RAW DATA Start Marker

Lemma run_queue m head sent got :
  ct_run m head sent got ->
  minv m /\ published m /\ exists pend, sent = got ++ pend /\ ring_queue m head pend.
Proof.
  induction 1 as [m (h & g & ops & ep & f & w & Hs)|a now dl m head sent got s c m' evs _ IH Hsend Hb Ht Hh
    |epoch now m head sent got _ IH|now m head sent got _ IH|c m head sent got _ IH|w m head sent got _ IH
    |m head sent got msgs head' _ IH Hstep].
  - apply attach_spec in Hs as (Hm & _ & Ht & Hst). pose proof Hm as [Hi _].
    split_and!; [done|unfold published, view; by rewrite Hst, Ht|]. exists []. split; [done|].
    split; [by apply zero_tail|]. unfold used_words. rewrite Ht. cbn. rewrite Z.mod_0_l; [constructor|].
    pose proof (rings_count _ Hi). lia.
  - destruct IH as (Hm & Hp & pend & -> & Hq). pose proof Hm as [Hi _].
    assert (Ho : send_outcome a now dl m (s, c) m').
    { pose proof (wp_send mem a now dl (fun r m' => send_outcome a now dl m r m') m Hi ltac:(auto)) as Ho.
      unfold wp in Ho. by rewrite Hsend in Ho. }
    pose proof (send_minv _ _ _ _ _ _ Hm Ho) as Hm'.
    destruct (send_queue _ _ _ _ _ _ _ _ _ _ Hi Hq Hp Ho Hb Ht Hh) as [Hq' Hp'].
    split_and!; [done|done|]. eexists. split; [|exact Hq']. destruct (isOk s); [by rewrite app_assoc|done].
  - destruct IH as (Hm & Hp & pend & -> & Hq). pose proof Hm as [Hi _].
    apply (wp_run (receive mem epoch now) (fun _ m => minv m /\ published m /\ exists pend', got ++ pend = got ++ pend' /\ ring_queue m head pend')).
    apply wp_receive; [done|]. intros r m' Ho. destruct (receive_queue _ _ _ _ _ _ _ Hi Hq Hp Ho).
    split_and!; [by eapply receive_minv|done|eauto].
  - destruct IH as (Hm & Hp & pend & -> & Hq).
    apply (wp_run (expire now) (fun _ m => minv m /\ published m /\ exists pend', got ++ pend = got ++ pend' /\ ring_queue m head pend')).
    apply wp_expire; [by eauto|]. split_and!; [by apply expire_minv|done|eauto].
  - destruct IH as (Hm & Hp & pend & -> & Hq).
    pose proof (retire_minv c _ Hm) as Hm'. revert Hm'.
    apply (wp_run (retire c) (fun _ m => minv m -> minv m /\ published m /\ exists pend', got ++ pend = got ++ pend' /\ ring_queue m head pend')).
    unfold retire. wp_step. wp_step. wp_step; [wp_steps; by eauto|]. destruct (find c (tp m)); [|wp_steps; by eauto].
    wp_step; [wp_steps; by eauto|]. wp_step. apply wp_upd. wp_steps. intros Hm'. split_and!; [done|done|eauto].
  - destruct IH as (Hm & Hp & pend & -> & Hq). split_and!; [by destruct Hm|done|eauto].
  - destruct IH as (Hm & Hp & pend & -> & Hq). pose proof Hm as [Hi _].
    pose proof (peer_reads m head pend Hi Hq Hp) as Hr. rewrite Hstep in Hr.
    destruct Hr as [(q' & -> & Hq') _]. split_and!; [done|done|]. exists q'. by rewrite app_assoc.
Qed.

(** [C16] In every state that operations of the transport reach, whatever the GuC and
    the adapter do in between: the response credits in hand and those held by pending
    requests add up to the maximum, no two requests share a cookie, the ring indices
    are in range, every memory access was inside the rings and every store was to the
    H2G buffer, the H2G tail or the G2H head. *)
Theorem transport_safe m :
  reachable mem m ->
  (0 <= credits_ (tp m) /\ credits_ (tp m) + held (pending_ (tp m)) = maxCredits_ (tp m)) /\
  (forall i j p q, pending_ (tp m) !! i = Some p -> pending_ (tp m) !! j = Some q ->
     used p = true -> used q = true -> cookie (reply p) = cookie (reply q) -> i = j) /\
  (0 <= hTail_ (tp m) < count (h2g_ (tp m)) /\ 0 <= gHead_ (tp m) < count (g2h_ (tp m))) /\
  Forall (access_ok (h2g_ (tp m)) (g2h_ (tp m))) (trace m).
Proof.
  intros Hr. destruct (reachable_minv mem m Hr) as [[] Htr]. split_and!; try done; try lia.
  intros i j p q Hp Hq Hu Hu' Hc. apply (ti_fences _ _ _ _ Hp Hq Hu Hu'). unfold fence_no. by rewrite Hc.
Qed.

(** [C17] The H2G ring is a queue: in every run of the transport with a GuC that reads
    the ring, the messages the GuC has read are a prefix of the messages whose [send]
    returned [Ok], in order and word for word; when the GuC finds the ring empty it has
    read all of them; and it gets there by reading on. *)
Theorem h2g_fifo m head sent got :
  ct_run m head sent got ->
  (exists pend, sent = got ++ pend) /\
  (peer_step (trace m) (h2g_ (tp m)) head = None -> got = sent) /\
  (exists head', ct_run m head' sent sent).
Proof.
  intros Hrun. split_and!.
  - destruct (run_queue _ _ _ _ Hrun) as (_ & _ & pend & -> & _). eauto.
  - destruct (run_queue _ _ _ _ Hrun) as ([Hi _] & Hp & pend & -> & Hq). intros Hn.
    pose proof (peer_reads _ _ _ Hi Hq Hp) as Hr. rewrite Hn in Hr. by rewrite Hr, app_nil_r.
  - remember (Z.to_nat (used_words head (tp m))) as n eqn:Hn. revert head got Hn Hrun.
    induction (lt_wf n) as [n _ IH]. intros head got Hn Hrun.
    destruct (run_queue _ _ _ _ Hrun) as ([Hi _] & Hp & pend & Hs & Hq).
    pose proof (peer_reads _ _ _ Hi Hq Hp) as Hr. pose proof (used_range head _ Hi) as Hu.
    destruct (peer_step _ _ head) as [[msgs head']|] eqn:Hstep.
    + destruct Hr as [_ Hlt]. pose proof (used_range head' _ Hi) as Hu'.
      eapply (IH (Z.to_nat (used_words head' (tp m)))); [lia|done|]. by eapply run_read.
    + exists head. rewrite Hr, app_nil_r in Hs. by subst.
Qed.

Lemma started_good m : started mem m -> good (tp m).
Proof.
  intros (h & g & ops & ep & f & w & Hs). apply attach_spec in Hs as ([Hi _] & Hp & _).
  split; [done|]. rewrite Hp. apply Forall_replicate. by intros [?|[?|[?|?]]].
Qed.

Lemma step_good m m' : minv m -> good (tp m) -> op_step mem m m' -> good (tp m') /\ evolves (tp m) (tp m').
Proof.
  intros Hm Hg Hs. destruct (step_evolves mem _ _ Hg Hs) as [He Hok].
  pose proof (step_minv mem _ _ Hm Hs) as [Hi _]. done.
Qed.

Lemma steps_evolve m m' :
  minv m -> good (tp m) -> rtc (op_step mem) m m' -> good (tp m') /\ minv m' /\ evolves (tp m) (tp m').
Proof.
  intros Hm Hg Hs. induction Hs as [m|m1 m2 m3 H _ IH].
  - split_and!; [done|done|by apply evolves_same].
  - destruct (step_good _ _ Hm Hg H) as [Hg2 He]. pose proof (step_minv mem _ _ Hm H) as Hm2.
    destruct (IH Hm2 Hg2) as (? & ? & ?). split_and!; [done|done|by eapply evolves_trans].
Qed.

(** A reply that is final stays as it is: once [query] reports that a request
    succeeded, failed, must be retried or timed out, it reports the same after any
    further operations - a late response of a request that timed out does not turn
    it into a success - until the request is retired; and then the cookie is never
    issued again. *)
Theorem final_reply_stable m m' c r :
  reachable mem m -> rtc (op_step mem) m m' ->
  query c (tp m) = (Ok, Some r) -> final (rstate r) ->
  (exists r', query c (tp m') = (Ok, Some r') /\ rstate r' = rstate r) \/
  query c (tp m') = (UnknownCookie, None).
Proof.
  intros (m0 & Hstart & Hs0) Hs Hq Hf.
  assert (Hm0 : minv m0) by (apply (reachable_minv mem); exists m0; done).
  destruct (steps_evolve _ _ Hm0 (started_good _ Hstart) Hs0) as (Hg & Hm & _).
  destruct (steps_evolve _ _ Hm Hg Hs) as (Hg' & Hm' & [Ee En Es]).
  destruct Hm as [Hi _], Hm' as [Hi' _].
  assert (Hep : c_epoch c = epoch_ (tp m)).
  { unfold query in Hq. destruct (Z.eqb_spec (c_epoch c) (epoch_ (tp m))); done. }
  destruct (query_slot _ c Hi Hep) as [[Hu _]|(i & p & Hqp & Hp & Hup & Hc)]; [congruence|].
  assert (r = reply p) as -> by congruence.
  destruct (query_slot _ c Hi' ltac:(congruence)) as [[Hu' _]|(j & q & Hqq & Hqj & Huq & Hcq)]; [by right|].
  left. exists (reply q). split; [done|].
  destruct (Es j q Hqj Huq) as [(p' & Hp' & Hup' & Hc' & Hst)|Hn].
  - assert (j = i) as ->.
    { apply (ti_fences _ Hi j i p' p); try done. unfold fence_no. congruence. }
    assert (p' = p) as -> by congruence. by apply Hst.
  - destruct (ti_slots _ Hi _ _ Hp Hup) as [_ [_ Hlt] _ _ _ _]. unfold fence_no in *.
    rewrite Hcq in Hn. rewrite Hc in Hlt. lia.
Qed.

(** * Progress *)

(** An adapter whose callbacks succeed and leave the world alone, and a memory whose
    loads do. *)
Record polite (ops : Ops W) : Prop := {
  po_admitted : exists f, admitted ops = Some f /\ forall e w, f e w = (true, w);
  po_authorize : exists f, authorizeAction ops = Some f /\ forall e a w, f e a w = (true, w);
  po_acquire : exists f, acquire ops = Some f /\ forall w, f w = (true, w);
  po_release : exists f, release ops = Some f /\ forall w, f w = (true, w);
  po_notify : exists f, notify ops = Some f /\ forall w, f w = (true, w);
  po_load : forall a w, (w_load mem a w).2 = w;
}.

(** The descriptors as the GuC and the transport left them, with the GuC at [head]. *)
Record descriptors_ok m (head : Z) : Prop := {
  do_status : wrap 32 (w_load mem (status_addr (h2g_ (tp m))) (world m)).1 = 0 /\
              wrap 32 (w_load mem (status_addr (g2h_ (tp m))) (world m)).1 = 0;
  do_own : wrap 32 (w_load mem (tail_addr (h2g_ (tp m))) (world m)).1 = hTail_ (tp m) /\
           wrap 32 (w_load mem (head_addr (g2h_ (tp m))) (world m)).1 = gHead_ (tp m);
  do_head : wrap 32 (w_load mem (head_addr (h2g_ (tp m))) (world m)).1 = head /\
            0 <= head < count (h2g_ (tp m));
  do_tail : wrap 32 (w_load mem (tail_addr (g2h_ (tp m))) (world m)).1 < count (g2h_ (tp m));
}.

Lemma wp_call_true f ev (Q : bool -> machine W -> Prop) m :
  (forall w, f w = (true, w)) ->
  Q true {| tp := tp m; world := world m; trace := ev true :: trace m |} -> wp (call (Some f) ev) Q m.
Proof. intros Hf HQ. unfold wp, call. by rewrite Hf. Qed.

Lemma wp_load_same a (Q : Z -> machine W -> Prop) m :
  (w_load mem a (world m)).2 = world m ->
  Q (wrap 32 (w_load mem a (world m)).1)
    {| tp := tp m; world := world m; trace := EvLoad a (wrap 32 (w_load mem a (world m)).1) :: trace m |} ->
  wp (load mem a) Q m.
Proof. intros Hw HQ. unfold wp, load. destruct (w_load mem a (world m)) as [v w]. cbn in *. by subst. Qed.

Lemma wp_any_bad_none checks (Q : bool -> machine W -> Prop) m :
  (forall a w, (w_load mem a w).2 = w) ->
  Forall (fun c => c.2 (wrap 32 (w_load mem c.1 (world m)).1) = false) checks ->
  (forall m', tp m' = tp m -> world m' = world m -> Q false m') -> wp (any_bad mem checks) Q m.
Proof.
  intros Hl. revert m. induction checks as [|[a bad] checks IH]; intros m Hc HQ; cbn [any_bad].
  - by apply HQ.
  - inversion_clear Hc as [|? ? H1 H2]. wp_step. apply wp_load_same; [apply Hl|]. cbn in H1. rewrite H1.
    apply IH; [exact H2|]. intros m' T E. by apply HQ.
Qed.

RAW DATA End Marker

TASK ITEM. Once you reach the line with "- destruct (run_queue _ _ _ _ Hrun) as (_" in the data above, copy it and every line after it exactly, up to and including the line with "Hi) as Hu'.".

TASK RESULT.
  - destruct (run_queue _ _ _ _ Hrun) as (_ & _ & pend & -> & _). eauto.
  - destruct (run_queue _ _ _ _ Hrun) as ([Hi _] & Hp & pend & -> & Hq). intros Hn.
    pose proof (peer_reads _ _ _ Hi Hq Hp) as Hr. rewrite Hn in Hr. by rewrite Hr, app_nil_r.
  - remember (Z.to_nat (used_words head (tp m))) as n eqn:Hn. revert head got Hn Hrun.
    induction (lt_wf n) as [n _ IH]. intros head got Hn Hrun.
    destruct (run_queue _ _ _ _ Hrun) as ([Hi _] & Hp & pend & Hs & Hq).
    pose proof (peer_reads _ _ _ Hi Hq Hp) as Hr. pose proof (used_range head _ Hi) as Hu.
    destruct (peer_step _ _ head) as [[msgs head']|] eqn:Hstep.
    + destruct Hr as [_ Hlt]. pose proof (used_range head' _ Hi) as Hu'.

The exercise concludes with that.